» **Task objective**
Whenever a line below includes the word "Require", copy that line.

» **Input**
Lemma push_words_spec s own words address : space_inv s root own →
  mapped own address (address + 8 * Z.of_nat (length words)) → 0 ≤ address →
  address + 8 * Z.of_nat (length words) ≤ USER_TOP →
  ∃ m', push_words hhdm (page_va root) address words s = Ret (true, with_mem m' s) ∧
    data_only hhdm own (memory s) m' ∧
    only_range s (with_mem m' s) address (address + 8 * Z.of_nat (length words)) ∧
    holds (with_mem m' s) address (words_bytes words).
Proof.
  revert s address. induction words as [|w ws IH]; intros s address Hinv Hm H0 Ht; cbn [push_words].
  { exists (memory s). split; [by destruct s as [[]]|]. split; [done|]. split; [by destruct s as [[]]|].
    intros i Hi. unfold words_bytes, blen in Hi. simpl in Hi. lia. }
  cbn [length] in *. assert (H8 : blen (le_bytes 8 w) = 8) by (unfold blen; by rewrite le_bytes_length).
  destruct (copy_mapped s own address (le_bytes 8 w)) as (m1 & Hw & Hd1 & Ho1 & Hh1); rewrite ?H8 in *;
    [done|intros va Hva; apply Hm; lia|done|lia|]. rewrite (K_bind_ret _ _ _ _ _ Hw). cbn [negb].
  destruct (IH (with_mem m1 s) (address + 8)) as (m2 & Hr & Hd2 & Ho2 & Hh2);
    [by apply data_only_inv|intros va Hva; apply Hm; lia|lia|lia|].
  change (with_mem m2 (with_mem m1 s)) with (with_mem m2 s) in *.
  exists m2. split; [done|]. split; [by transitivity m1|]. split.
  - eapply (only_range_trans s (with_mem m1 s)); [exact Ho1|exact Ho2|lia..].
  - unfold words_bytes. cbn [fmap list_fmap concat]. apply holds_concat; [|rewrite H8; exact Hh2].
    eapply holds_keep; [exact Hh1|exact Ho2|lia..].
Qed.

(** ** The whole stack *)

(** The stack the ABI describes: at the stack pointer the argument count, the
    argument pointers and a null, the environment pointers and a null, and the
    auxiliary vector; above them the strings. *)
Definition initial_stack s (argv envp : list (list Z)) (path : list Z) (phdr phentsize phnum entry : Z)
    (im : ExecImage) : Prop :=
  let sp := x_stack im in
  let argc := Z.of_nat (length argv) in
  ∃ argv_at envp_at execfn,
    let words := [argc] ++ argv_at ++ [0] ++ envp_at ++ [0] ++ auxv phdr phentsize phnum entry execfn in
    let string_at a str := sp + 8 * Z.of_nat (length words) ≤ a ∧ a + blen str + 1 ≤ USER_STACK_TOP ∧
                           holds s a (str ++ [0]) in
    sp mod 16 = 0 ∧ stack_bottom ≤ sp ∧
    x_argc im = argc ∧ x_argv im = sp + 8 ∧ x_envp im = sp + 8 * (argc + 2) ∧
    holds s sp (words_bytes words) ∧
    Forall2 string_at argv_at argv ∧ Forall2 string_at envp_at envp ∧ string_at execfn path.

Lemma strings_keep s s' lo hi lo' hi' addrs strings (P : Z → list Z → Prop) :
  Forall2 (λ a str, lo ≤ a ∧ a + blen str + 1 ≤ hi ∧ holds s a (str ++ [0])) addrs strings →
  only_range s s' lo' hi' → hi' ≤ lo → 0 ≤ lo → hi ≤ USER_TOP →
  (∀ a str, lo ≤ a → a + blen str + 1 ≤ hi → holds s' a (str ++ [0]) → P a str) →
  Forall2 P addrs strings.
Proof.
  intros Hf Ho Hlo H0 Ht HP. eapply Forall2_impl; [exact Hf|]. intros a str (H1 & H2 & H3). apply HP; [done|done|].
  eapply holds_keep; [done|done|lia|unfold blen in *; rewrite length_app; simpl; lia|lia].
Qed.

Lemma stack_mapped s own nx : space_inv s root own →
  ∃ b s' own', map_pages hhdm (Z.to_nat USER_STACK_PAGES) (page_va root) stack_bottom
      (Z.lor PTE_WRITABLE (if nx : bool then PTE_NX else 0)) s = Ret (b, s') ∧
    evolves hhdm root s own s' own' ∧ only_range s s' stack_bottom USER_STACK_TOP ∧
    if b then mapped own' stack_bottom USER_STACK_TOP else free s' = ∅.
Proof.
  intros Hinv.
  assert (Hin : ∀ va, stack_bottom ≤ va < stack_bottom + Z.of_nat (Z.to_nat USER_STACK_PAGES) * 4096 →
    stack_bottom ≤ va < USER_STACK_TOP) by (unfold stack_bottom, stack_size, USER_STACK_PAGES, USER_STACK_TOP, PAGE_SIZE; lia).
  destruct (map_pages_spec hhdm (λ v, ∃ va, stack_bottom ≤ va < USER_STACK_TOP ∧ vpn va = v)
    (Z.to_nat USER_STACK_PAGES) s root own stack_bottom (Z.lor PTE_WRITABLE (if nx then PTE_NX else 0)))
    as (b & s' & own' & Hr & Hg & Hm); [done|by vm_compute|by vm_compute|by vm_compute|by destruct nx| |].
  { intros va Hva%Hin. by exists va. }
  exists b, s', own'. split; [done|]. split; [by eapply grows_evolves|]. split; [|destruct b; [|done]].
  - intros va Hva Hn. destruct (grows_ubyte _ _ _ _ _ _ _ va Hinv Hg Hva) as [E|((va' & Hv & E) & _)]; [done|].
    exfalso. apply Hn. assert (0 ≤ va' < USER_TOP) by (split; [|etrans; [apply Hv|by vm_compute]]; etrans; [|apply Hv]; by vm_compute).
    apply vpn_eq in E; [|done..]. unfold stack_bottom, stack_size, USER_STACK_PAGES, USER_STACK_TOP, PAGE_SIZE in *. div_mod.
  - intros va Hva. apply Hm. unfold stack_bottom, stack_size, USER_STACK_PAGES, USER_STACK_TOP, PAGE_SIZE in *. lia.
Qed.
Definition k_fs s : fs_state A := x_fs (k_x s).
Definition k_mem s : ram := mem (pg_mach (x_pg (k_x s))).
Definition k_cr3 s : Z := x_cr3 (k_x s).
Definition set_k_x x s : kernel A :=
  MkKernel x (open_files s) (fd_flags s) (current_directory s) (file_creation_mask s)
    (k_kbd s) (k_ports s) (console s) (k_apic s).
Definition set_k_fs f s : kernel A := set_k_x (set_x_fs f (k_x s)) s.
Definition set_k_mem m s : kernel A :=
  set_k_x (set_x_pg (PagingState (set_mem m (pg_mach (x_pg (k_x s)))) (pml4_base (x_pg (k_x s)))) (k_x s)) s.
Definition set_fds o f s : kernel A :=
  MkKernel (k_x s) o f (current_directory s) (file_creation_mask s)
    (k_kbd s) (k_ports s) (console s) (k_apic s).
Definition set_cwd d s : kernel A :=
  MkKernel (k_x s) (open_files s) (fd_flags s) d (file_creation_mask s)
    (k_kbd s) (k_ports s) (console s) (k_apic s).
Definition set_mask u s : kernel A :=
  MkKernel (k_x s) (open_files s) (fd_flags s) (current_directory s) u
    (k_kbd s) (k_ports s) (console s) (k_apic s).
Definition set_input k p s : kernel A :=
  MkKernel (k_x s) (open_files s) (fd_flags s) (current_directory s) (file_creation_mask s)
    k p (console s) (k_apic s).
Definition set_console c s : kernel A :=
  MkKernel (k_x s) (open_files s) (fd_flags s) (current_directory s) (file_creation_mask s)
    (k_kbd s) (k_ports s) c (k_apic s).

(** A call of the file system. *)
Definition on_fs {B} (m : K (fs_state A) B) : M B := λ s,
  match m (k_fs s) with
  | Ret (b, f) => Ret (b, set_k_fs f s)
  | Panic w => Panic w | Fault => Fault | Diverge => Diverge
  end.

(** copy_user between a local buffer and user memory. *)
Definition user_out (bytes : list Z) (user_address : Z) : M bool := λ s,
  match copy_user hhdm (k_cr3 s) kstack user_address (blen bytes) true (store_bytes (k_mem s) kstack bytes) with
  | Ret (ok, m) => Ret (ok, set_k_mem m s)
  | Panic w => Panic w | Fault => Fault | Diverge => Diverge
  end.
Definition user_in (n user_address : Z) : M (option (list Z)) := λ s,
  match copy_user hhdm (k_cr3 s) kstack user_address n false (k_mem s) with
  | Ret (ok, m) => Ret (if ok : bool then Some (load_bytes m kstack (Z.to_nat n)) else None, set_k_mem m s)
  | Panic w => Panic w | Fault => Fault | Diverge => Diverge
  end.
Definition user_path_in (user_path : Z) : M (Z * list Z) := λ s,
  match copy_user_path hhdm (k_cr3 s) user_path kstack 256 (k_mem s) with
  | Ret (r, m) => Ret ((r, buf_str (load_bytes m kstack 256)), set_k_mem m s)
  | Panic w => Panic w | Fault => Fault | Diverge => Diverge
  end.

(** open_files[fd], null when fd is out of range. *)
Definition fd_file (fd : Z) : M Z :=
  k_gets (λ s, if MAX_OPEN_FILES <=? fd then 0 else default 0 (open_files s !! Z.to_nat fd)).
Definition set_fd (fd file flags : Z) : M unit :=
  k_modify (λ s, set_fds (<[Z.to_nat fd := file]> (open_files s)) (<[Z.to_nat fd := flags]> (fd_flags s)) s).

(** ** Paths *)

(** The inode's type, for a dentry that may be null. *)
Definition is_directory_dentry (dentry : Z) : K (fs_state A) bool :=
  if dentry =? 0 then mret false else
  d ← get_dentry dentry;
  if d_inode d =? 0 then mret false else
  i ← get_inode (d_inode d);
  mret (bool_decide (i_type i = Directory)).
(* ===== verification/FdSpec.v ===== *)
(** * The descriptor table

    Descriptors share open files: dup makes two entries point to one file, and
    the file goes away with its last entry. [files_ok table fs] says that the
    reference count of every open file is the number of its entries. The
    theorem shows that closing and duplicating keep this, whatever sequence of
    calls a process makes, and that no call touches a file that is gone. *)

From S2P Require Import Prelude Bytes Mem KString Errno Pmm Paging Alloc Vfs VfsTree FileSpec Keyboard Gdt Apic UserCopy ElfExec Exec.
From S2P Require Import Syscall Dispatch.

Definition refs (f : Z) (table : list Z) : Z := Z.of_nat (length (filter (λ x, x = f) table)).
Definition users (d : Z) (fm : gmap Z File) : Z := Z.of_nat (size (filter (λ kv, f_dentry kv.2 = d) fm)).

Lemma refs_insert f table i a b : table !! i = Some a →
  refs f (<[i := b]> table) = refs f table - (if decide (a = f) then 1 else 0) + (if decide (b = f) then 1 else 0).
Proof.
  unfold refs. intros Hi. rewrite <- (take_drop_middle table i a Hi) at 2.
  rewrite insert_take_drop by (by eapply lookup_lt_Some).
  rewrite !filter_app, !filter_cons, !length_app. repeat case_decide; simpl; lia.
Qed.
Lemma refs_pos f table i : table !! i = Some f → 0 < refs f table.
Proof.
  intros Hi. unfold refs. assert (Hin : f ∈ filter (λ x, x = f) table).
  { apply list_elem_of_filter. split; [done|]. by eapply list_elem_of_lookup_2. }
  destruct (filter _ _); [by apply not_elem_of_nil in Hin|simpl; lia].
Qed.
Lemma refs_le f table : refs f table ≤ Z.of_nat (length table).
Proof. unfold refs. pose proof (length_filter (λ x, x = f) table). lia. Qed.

==

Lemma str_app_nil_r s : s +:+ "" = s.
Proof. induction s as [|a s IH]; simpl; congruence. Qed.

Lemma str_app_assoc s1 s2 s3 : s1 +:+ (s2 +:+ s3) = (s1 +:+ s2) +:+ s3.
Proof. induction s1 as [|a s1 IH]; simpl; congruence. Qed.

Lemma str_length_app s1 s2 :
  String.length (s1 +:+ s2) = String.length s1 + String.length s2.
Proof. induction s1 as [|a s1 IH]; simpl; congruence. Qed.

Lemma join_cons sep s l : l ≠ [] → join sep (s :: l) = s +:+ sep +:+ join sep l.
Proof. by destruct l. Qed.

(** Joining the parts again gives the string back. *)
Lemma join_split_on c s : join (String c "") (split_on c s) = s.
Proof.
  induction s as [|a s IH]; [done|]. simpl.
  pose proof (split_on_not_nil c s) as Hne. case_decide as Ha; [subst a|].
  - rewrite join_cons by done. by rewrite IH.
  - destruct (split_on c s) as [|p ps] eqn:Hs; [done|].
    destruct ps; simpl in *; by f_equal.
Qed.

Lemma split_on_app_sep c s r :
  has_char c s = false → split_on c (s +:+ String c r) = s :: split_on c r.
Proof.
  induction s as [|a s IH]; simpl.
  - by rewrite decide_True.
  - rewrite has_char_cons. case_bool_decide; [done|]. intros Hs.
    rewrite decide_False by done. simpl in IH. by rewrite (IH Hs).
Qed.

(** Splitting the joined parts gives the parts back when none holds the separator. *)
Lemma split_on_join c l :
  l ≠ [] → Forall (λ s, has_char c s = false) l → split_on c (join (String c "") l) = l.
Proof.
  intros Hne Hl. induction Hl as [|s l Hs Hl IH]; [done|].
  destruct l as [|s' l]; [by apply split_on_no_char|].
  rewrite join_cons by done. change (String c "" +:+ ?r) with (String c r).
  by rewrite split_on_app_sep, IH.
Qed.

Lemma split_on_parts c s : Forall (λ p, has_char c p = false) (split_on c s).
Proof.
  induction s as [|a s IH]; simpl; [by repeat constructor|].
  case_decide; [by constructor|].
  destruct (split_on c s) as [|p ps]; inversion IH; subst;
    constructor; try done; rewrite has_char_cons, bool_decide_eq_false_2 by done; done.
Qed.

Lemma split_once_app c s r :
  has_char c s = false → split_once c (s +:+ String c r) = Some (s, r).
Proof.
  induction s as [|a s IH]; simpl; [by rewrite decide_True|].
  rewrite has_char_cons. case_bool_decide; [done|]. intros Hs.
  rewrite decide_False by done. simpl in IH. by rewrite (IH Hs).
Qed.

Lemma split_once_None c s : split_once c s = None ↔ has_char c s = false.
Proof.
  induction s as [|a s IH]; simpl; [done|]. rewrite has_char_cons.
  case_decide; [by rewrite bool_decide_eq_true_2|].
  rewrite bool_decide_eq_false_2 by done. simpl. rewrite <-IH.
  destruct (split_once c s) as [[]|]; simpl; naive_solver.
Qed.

==

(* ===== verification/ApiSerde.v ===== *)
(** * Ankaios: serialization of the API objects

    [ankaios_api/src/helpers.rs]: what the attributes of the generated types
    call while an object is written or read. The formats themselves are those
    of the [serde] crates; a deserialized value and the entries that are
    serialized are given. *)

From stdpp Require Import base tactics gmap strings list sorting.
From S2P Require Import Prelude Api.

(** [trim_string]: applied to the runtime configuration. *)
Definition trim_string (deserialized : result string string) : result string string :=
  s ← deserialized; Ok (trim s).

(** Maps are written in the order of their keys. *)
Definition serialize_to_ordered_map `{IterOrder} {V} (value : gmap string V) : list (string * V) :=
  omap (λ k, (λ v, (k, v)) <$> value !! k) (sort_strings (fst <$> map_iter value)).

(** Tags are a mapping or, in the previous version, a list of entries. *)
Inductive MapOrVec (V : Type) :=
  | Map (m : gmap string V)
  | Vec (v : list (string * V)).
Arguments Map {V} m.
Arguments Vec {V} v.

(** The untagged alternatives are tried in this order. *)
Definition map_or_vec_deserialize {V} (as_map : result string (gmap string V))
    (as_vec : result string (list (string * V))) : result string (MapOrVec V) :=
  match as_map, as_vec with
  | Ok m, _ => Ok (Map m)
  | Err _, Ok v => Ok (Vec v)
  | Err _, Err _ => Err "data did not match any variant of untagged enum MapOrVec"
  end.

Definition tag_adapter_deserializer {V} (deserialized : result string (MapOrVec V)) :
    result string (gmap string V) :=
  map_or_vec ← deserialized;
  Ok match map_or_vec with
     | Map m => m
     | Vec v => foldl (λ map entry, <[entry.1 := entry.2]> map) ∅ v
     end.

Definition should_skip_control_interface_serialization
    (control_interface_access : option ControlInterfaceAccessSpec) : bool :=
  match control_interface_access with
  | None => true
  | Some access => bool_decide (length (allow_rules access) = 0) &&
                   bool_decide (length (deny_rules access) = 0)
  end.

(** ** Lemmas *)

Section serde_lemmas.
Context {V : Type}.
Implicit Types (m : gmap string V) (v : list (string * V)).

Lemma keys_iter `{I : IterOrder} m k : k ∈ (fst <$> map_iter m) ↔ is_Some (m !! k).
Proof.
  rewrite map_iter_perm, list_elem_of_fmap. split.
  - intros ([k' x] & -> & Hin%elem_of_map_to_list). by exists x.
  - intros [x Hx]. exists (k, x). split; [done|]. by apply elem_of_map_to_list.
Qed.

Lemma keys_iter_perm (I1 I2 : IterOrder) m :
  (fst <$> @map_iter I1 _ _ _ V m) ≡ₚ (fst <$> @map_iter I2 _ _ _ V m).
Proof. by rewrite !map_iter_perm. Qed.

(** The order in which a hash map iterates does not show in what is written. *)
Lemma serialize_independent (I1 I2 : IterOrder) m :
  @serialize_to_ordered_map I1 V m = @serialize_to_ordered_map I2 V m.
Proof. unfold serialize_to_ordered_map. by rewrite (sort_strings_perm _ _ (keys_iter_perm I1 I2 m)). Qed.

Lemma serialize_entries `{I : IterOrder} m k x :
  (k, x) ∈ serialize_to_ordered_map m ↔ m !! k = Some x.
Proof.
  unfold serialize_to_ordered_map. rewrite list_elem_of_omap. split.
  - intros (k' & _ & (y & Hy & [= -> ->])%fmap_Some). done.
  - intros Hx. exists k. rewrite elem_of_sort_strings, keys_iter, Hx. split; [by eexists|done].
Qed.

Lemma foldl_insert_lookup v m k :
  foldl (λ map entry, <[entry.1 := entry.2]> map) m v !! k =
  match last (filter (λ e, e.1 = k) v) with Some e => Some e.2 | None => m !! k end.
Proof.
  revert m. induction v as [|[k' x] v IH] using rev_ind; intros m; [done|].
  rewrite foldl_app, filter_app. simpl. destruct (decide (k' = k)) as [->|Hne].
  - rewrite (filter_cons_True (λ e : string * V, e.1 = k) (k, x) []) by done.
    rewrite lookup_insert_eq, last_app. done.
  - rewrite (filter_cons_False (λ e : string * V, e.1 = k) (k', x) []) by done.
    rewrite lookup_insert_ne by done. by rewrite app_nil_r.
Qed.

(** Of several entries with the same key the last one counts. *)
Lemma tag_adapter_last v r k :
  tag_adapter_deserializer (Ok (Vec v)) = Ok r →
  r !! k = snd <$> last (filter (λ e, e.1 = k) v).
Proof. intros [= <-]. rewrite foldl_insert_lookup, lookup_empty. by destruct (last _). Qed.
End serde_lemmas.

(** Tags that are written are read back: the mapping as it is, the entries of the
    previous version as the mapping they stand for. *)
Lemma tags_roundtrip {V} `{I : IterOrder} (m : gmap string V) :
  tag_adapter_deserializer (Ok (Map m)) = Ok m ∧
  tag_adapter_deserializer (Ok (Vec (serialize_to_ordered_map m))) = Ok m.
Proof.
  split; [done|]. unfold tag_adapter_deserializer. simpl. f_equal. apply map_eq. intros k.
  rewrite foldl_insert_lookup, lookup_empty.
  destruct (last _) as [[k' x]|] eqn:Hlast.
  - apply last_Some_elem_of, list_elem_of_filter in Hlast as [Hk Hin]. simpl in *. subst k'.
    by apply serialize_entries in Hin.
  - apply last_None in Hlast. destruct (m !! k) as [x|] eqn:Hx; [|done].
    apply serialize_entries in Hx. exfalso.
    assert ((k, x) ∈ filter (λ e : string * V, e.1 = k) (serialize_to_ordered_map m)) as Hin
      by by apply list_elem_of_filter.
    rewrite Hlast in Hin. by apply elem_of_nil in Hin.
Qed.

» **Final answer**
From S2P Require Import Prelude Bytes Mem KString Errno Pmm Paging Alloc Vfs VfsTree FileSpec Keyboard Gdt Apic UserCopy ElfExec Exec.
From S2P Require Import Syscall Dispatch.
From stdpp Require Import base tactics gmap strings list sorting.
From S2P Require Import Prelude Api.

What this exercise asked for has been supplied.